それを確認した女勇者は、堀の中を走り、地下通路を抜け、目的地まで到達すると跳躍。更には壁を蹴飛ばし、地上へと躍り出た。

眼前には見上げるようなライオンの頭部。その額へと、戦斧を一撃する。

即死した怪物を無視して走る。更に後方より接近してきたもう一体の足を切断し、首を刎ねたところで後退。堀の中へと転がり落ちたところで、幾つもの弾けるような音が響き渡り、頭上を幾つもの稲光や火矢が飛び交っていく。

魔法による反撃であった。

一撃離脱。

それが、女勇者たちの選択した戦術である。敵に捕捉されれば魔法にやられる。ならば逃げ隠れしながら戦えばよい。そのために隠れ場所を大量に作ったのだ。上空には何やらフクロウが飛翔しているが恐らく敵の使い魔であろう。昼間だというのにご苦労なことだ。しかし、地下通路までは把握できまい。伝令も間に合わぬはず。

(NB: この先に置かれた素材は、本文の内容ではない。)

(** Without a MAC table and without interfaces the last user closes the device: both
    listeners are told to end and are joined, if their pipes take the command. *)
Theorem deinit_closes_device sid (p : proc (hw := hw)) d :
  (∀ fd s, (os_write fd s).1 = true) →
  sid ≠ FPA_INVALID_SWITCH_ID → p_mutex p = false → p_dev p = Some d → dev_switchId d = sid →
  ref_cnt d = 1 → dev_ml d = None →
  (∀ info, tap_if_info d = Some info → hmap_nodes (fd_to_tap_if_map info) = []) →
  ∃ p', dev_deinit sid p = Done p' ∧ p_dev p' = None ∧ p_mutex p' = false.
Proof.
  intros Hw Hsid Hm Hd Hsw Hr Hml Htap.
  unfold ops_fpa_dev_deinit, ops_fpa_dev_mutex_lock. rewrite Hm. simpl.
  rewrite Hd. simpl. rewrite Hsw, Z.eqb_refl. simpl. rewrite Hr. simpl. rewrite Hml. simpl.
  unfold ops_fpa_tap_deinit, get_tap_info_by_switch_id.
  rewrite (proj2 (Z.eqb_neq _ _)) by done. simpl. rewrite Hsw, Z.eqb_refl. simpl.
  destruct (tap_if_info d) as [info|] eqn:Hi; [|by eexists].
  rewrite (Htap info eq_refl). simpl. rewrite Hsw, Z.eqb_refl. simpl. rewrite Hi.
  destruct (stop_listener_spec OPS_FPA_THREAD_TAP info (p_os p)) as (info1 & s1 & -> & _); [done|]. simpl.
  destruct (stop_listener_spec OPS_FPA_THREAD_ASIC info1 s1) as (info2 & s2 & -> & _); [done|]. simpl.
  by eexists.
Qed.
End dev_properties.

(** ** Tables of interfaces *)

Section tap_view.
Context {H : HMAP} `{!HMAP_LAWS H}.

(** A map of addresses and the entries they point to, seen as a finite map: every
    key has one node, whose entry is in the store. *)
Record tap_view (m : hmap) (es : gmap Z tap_if_entry) (g : gmap Z tap_if_entry) : Prop := {
  view_nodup : NoDup (hmap_nodes m).*1;
  view_stored q k : (q, k) ∈ hmap_nodes m → is_Some (es !! q);
  view_unique q q' k : (q, k) ∈ hmap_nodes m → (q', k) ∈ hmap_nodes m → q = q';
  view_lookup k e : g !! k = Some e ↔ ∃ q, (q, k) ∈ hmap_nodes m ∧ es !! q = Some e
}.

Lemma view_empty : tap_view hmap_init ∅ ∅.
Proof.
  split; rewrite ?hmap_nodes_init.
  - apply NoDup_nil_2.
  - by intros q k ?%not_elem_of_nil.
  - by intros q q' k ?%not_elem_of_nil.
  - intros k e. rewrite lookup_empty. split; [done|]. by intros (q & ?%not_elem_of_nil & _).
Qed.

Lemma view_find m es g k :
  tap_view m es g →
  match get_if_entry m k with
  | None => g !! k = None
  | Some q => ∃ e, (q, k) ∈ hmap_nodes m ∧ es !! q = Some e ∧ g !! k = Some e
  end.
Proof.
  intros V. unfold get_if_entry. destruct (hmap_first_with_hash m k) as [q|] eqn:Hq.
  - apply hmap_first_with_hash_some in Hq. destruct (view_stored _ _ _ V q k Hq) as [e He].
    exists e. split_and!; [done|done|]. apply (view_lookup _ _ _ V). by exists q.
  - rewrite hmap_first_with_hash_none in Hq. destruct (g !! k) as [e|] eqn:Hg; [|done].
    apply (view_lookup _ _ _ V) in Hg as (q & Hin & _). by destruct (Hq q).
Qed.

Lemma view_insert m es g k e :
  tap_view m es g → g !! k = None →
  tap_view (hmap_insert m (fresh (dom es)) k) (<[fresh (dom es) := e]> es) (<[k := e]> g).
Proof.
  intros V Hk. set (q0 := fresh (dom es)).
  assert (∀ q k', (q, k') ∈ hmap_nodes m → q ≠ q0) as Hq0.
  { intros q k' Hin ->. destruct (view_stored _ _ _ V _ _ Hin) as [? ?%elem_of_dom_2].
    by destruct (is_fresh (dom es)). }
  assert (∀ q, (q, k) ∉ hmap_nodes m) as Hnk.
  { intros q Hin. destruct (view_stored _ _ _ V _ _ Hin) as [e' He'].
    assert (g !! k = Some e') by (apply (view_lookup _ _ _ V); by exists q). congruence. }
  split.
  - rewrite hmap_insert_ptrs. apply NoDup_cons. split; [|apply V].
    intros ([q k'] & -> & Hin)%list_elem_of_fmap. by destruct (Hq0 _ _ Hin).
  - intros q k' [[= -> ->]|Hin]%elem_of_hmap_insert; [by rewrite lookup_insert_eq|].
    rewrite lookup_insert_ne by (symmetry; by eapply Hq0). by eapply view_stored.
  - intros q q' k' Hin Hin'. apply elem_of_hmap_insert in Hin, Hin'.
    destruct Hin as [Hin|Hin], Hin' as [Hin'|Hin']; simplify_eq; [done| | |by eapply view_unique].
    + by destruct (Hnk q').
    + by destruct (Hnk q).
  - intros k' e'. destruct (decide (k' = k)) as [->|Hne].
    + rewrite lookup_insert_eq. split.
      * intros [= <-]. exists q0. rewrite lookup_insert_eq. split; [|done]. apply elem_of_hmap_insert. by left.
      * intros (q & [[= ->]|Hin]%elem_of_hmap_insert & He); [|by destruct (Hnk q)].
        by rewrite lookup_insert_eq in He.
    + rewrite lookup_insert_ne by done. rewrite (view_lookup _ _ _ V). split.
      * intros (q & Hin & He). exists q. rewrite lookup_insert_ne by (symmetry; by eapply Hq0).
        split; [|done]. apply elem_of_hmap_insert. by right.
      * intros (q & [[= -> ->]|Hin]%elem_of_hmap_insert & He); [done|].
        rewrite lookup_insert_ne in He by (symmetry; by eapply Hq0). by exists q.
Qed.

Lemma view_delete m es g k q :
  tap_view m es g → get_if_entry m k = Some q →
  tap_view (hmap_remove m q) (delete q es) (delete k g).
Proof.
  intros V Hq. pose proof (view_find m es g k V) as Hf. rewrite Hq in Hf.
  destruct Hf as (e & Hin & He & Hg). pose proof (view_nodup _ _ _ V) as Hnd.
  assert (∀ n, n ∈ hmap_nodes (hmap_remove m q) ↔ n ∈ hmap_nodes m ∧ n.1 ≠ q) as Hrem
    by (intros n; by apply (elem_of_hmap_remove m q k)).
  assert (∀ k', (q, k') ∈ hmap_nodes m → k' = k) as Hqk
    by (intros k' Hin'; by eapply hmap_node_hash).
  split.
  - by eapply hmap_remove_nodup.
  - intros q' k' [Hin' Hne]%Hrem. simpl in Hne. rewrite lookup_delete_ne by done. by eapply view_stored.
  - intros q1 q2 k' [H1 _]%Hrem [H2 _]%Hrem. by eapply view_unique.
  - intros k' e'. destruct (decide (k' = k)) as [->|Hne].
    + rewrite lookup_delete_eq. split; [done|]. intros (q' & [Hin' Hn]%Hrem & _). simpl in Hn.
      destruct Hn. by eapply view_unique.
    + rewrite lookup_delete_ne by done. rewrite (view_lookup _ _ _ V). split.
      * intros (q' & Hin' & He'). assert (q' ≠ q) by (intros ->; by apply Hne, Hqk).
        exists q'. rewrite lookup_delete_ne by done. split; [|done]. by apply Hrem.
      * intros (q' & [Hin' Hn]%Hrem & He'). simpl in Hn. rewrite lookup_delete_ne in He' by done.
        by exists q'.
Qed.
End tap_view.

敵とてそんなことは承知の上であろう。犠牲を出してでも女勇者を押しつぶす覚悟なのは見て取れた。

―――さあ。我慢比べといこうではないか。

まだ太陽は昇ったばかり。敵は不浄の生命も闇の魔法も投入できぬ。対する蜥蜴人リザードマンたちはまだまだ元気である。砂漠の日差しも彼らは平気なのだ。あとは、太陽が沈むまでにいかにして敵に出血を強いるか。

不安材料もある。

敵勢が減れば、皮肉なことではあるが継戦能力は増大するはずである。物資に対して、それを胃袋へ納めるべき者どもが減るであろうから。夜になれば死体の再利用・・・もできる。現在の攻勢はそれを企図しての事だろう。口減らし(・・・・)というわけだ。こちらの戦力も削ることができて一石二鳥だ。いや三鳥か。

それでも、敵を減らさないという選択肢は存在しない。

だから、女勇者は念入りに雑兵の屍を砕いた。二度と立ち上がることがないように。